**Task description**
Your answer should be the lines below from the one with "mv_anon := MAKEANON" to the one with "Proof. split; reflexivity. Qed.", both included, given again exactly and with nothing added.

**Data records**
________________________________________

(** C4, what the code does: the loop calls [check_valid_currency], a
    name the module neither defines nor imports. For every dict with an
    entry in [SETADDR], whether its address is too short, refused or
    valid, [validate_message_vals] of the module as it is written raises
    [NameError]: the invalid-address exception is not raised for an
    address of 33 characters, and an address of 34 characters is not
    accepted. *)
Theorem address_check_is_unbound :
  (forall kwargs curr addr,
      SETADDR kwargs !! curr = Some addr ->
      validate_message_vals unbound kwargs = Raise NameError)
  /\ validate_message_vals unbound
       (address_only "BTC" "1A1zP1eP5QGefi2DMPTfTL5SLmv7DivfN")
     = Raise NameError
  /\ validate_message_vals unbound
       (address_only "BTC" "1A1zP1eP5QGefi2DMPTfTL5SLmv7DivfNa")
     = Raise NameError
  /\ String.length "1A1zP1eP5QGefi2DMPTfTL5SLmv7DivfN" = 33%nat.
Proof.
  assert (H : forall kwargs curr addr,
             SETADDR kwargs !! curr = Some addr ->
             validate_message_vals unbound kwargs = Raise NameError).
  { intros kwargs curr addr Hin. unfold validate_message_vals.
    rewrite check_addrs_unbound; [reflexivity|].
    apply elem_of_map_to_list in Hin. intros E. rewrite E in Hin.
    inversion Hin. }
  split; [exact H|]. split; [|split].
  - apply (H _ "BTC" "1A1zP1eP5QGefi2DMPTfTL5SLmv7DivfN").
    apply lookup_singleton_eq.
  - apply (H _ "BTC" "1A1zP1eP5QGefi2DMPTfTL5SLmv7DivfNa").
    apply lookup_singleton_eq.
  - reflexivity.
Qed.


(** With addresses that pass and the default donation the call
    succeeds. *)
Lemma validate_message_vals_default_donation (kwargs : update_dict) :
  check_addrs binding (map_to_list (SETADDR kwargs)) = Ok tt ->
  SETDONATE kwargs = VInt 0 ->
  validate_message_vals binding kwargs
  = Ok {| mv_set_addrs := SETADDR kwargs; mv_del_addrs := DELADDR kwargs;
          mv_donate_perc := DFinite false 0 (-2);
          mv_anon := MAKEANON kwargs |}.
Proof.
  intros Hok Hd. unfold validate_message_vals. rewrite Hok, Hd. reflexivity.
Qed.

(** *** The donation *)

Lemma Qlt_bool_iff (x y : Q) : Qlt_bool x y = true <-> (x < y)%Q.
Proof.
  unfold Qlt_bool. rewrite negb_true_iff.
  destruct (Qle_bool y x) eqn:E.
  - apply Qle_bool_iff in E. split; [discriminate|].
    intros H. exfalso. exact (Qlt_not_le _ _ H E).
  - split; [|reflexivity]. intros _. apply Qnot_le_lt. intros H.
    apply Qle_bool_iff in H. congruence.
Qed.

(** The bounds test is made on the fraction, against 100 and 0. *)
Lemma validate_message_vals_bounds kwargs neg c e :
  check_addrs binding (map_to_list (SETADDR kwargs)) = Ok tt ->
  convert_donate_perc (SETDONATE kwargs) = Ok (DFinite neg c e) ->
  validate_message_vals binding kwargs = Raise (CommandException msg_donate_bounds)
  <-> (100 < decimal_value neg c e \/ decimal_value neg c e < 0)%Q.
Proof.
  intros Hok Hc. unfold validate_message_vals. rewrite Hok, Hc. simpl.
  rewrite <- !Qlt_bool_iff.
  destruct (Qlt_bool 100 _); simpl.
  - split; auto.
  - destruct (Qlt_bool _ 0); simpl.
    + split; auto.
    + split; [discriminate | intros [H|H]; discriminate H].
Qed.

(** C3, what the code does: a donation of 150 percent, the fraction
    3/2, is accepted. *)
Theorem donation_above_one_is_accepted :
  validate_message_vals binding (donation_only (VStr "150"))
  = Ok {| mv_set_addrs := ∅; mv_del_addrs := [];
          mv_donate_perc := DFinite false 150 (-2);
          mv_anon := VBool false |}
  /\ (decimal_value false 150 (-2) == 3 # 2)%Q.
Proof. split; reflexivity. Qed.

________________________________________

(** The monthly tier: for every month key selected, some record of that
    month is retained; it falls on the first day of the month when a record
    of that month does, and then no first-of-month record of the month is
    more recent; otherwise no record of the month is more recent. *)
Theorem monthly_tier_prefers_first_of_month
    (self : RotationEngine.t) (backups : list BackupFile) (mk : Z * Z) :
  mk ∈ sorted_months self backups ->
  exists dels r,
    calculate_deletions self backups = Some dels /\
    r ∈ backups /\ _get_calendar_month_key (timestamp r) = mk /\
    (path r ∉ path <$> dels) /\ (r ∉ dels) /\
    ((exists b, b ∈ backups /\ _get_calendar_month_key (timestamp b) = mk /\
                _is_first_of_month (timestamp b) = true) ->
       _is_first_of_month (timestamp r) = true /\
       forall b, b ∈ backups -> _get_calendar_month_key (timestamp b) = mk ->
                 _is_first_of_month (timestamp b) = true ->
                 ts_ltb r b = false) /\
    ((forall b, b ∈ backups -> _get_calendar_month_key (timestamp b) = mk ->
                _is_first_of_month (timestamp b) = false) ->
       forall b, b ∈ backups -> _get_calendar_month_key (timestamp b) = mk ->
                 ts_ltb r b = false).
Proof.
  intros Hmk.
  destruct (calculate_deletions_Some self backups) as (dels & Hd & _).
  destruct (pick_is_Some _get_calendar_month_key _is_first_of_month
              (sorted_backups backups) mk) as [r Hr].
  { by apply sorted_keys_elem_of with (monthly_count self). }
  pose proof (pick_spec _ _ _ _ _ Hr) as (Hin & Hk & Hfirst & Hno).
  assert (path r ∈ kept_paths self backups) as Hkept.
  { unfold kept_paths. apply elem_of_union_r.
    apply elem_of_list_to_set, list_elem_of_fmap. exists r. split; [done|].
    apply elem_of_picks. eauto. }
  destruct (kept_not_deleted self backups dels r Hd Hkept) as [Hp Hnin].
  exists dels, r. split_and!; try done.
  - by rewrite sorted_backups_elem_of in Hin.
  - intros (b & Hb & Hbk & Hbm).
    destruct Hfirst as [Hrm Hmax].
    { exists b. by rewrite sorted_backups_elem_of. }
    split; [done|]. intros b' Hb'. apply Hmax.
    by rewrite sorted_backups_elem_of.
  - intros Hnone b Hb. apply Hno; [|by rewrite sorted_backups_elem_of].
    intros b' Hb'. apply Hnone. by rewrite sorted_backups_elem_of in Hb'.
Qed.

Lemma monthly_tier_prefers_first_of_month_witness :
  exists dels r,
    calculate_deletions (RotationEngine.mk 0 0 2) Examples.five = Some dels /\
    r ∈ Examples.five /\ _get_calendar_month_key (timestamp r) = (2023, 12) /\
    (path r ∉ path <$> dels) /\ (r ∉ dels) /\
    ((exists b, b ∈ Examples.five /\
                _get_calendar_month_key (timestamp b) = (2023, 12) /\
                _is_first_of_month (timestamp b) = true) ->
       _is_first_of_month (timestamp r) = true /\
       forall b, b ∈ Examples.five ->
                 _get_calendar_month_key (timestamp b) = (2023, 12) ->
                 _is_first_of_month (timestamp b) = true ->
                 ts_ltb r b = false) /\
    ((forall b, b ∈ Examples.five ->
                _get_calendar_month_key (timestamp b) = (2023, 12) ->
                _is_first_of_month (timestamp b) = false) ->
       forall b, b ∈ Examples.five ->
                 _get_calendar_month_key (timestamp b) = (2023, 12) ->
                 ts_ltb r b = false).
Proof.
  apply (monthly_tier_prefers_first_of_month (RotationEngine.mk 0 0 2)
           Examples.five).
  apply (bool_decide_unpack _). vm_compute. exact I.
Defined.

________________________________________

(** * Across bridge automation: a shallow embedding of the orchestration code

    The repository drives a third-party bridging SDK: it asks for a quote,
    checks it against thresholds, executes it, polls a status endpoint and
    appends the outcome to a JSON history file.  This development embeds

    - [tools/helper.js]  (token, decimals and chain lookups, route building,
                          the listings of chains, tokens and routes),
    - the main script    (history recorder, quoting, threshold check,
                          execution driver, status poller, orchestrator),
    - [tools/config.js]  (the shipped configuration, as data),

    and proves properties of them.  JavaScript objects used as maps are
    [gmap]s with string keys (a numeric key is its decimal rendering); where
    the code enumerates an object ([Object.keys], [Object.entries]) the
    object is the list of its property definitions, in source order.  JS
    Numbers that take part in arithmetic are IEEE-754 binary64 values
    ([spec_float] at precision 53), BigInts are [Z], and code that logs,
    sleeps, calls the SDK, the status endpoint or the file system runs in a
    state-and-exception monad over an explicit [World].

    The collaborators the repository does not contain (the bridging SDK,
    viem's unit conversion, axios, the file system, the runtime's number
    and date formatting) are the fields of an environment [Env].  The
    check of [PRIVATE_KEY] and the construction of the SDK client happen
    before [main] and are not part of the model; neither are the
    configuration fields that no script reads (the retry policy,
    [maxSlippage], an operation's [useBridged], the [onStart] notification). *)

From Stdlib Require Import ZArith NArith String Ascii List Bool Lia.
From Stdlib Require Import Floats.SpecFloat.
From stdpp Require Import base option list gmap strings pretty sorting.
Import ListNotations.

________________________________________

**Output for this exercise**
          mv_anon := MAKEANON kwargs |}.
Proof.
  intros Hok Hd. unfold validate_message_vals. rewrite Hok, Hd. reflexivity.
Qed.

(** *** The donation *)

Lemma Qlt_bool_iff (x y : Q) : Qlt_bool x y = true <-> (x < y)%Q.
Proof.
  unfold Qlt_bool. rewrite negb_true_iff.
  destruct (Qle_bool y x) eqn:E.
  - apply Qle_bool_iff in E. split; [discriminate|].
    intros H. exfalso. exact (Qlt_not_le _ _ H E).
  - split; [|reflexivity]. intros _. apply Qnot_le_lt. intros H.
    apply Qle_bool_iff in H. congruence.
Qed.

(** The bounds test is made on the fraction, against 100 and 0. *)
Lemma validate_message_vals_bounds kwargs neg c e :
  check_addrs binding (map_to_list (SETADDR kwargs)) = Ok tt ->
  convert_donate_perc (SETDONATE kwargs) = Ok (DFinite neg c e) ->
  validate_message_vals binding kwargs = Raise (CommandException msg_donate_bounds)
  <-> (100 < decimal_value neg c e \/ decimal_value neg c e < 0)%Q.
Proof.
  intros Hok Hc. unfold validate_message_vals. rewrite Hok, Hc. simpl.
  rewrite <- !Qlt_bool_iff.
  destruct (Qlt_bool 100 _); simpl.
  - split; auto.
  - destruct (Qlt_bool _ 0); simpl.
    + split; auto.
    + split; [discriminate | intros [H|H]; discriminate H].
Qed.

(** C3, what the code does: a donation of 150 percent, the fraction
    3/2, is accepted. *)
Theorem donation_above_one_is_accepted :
  validate_message_vals binding (donation_only (VStr "150"))
  = Ok {| mv_set_addrs := ∅; mv_del_addrs := [];
          mv_donate_perc := DFinite false 150 (-2);
          mv_anon := VBool false |}
  /\ (decimal_value false 150 (-2) == 3 # 2)%Q.
Proof. split; reflexivity. Qed.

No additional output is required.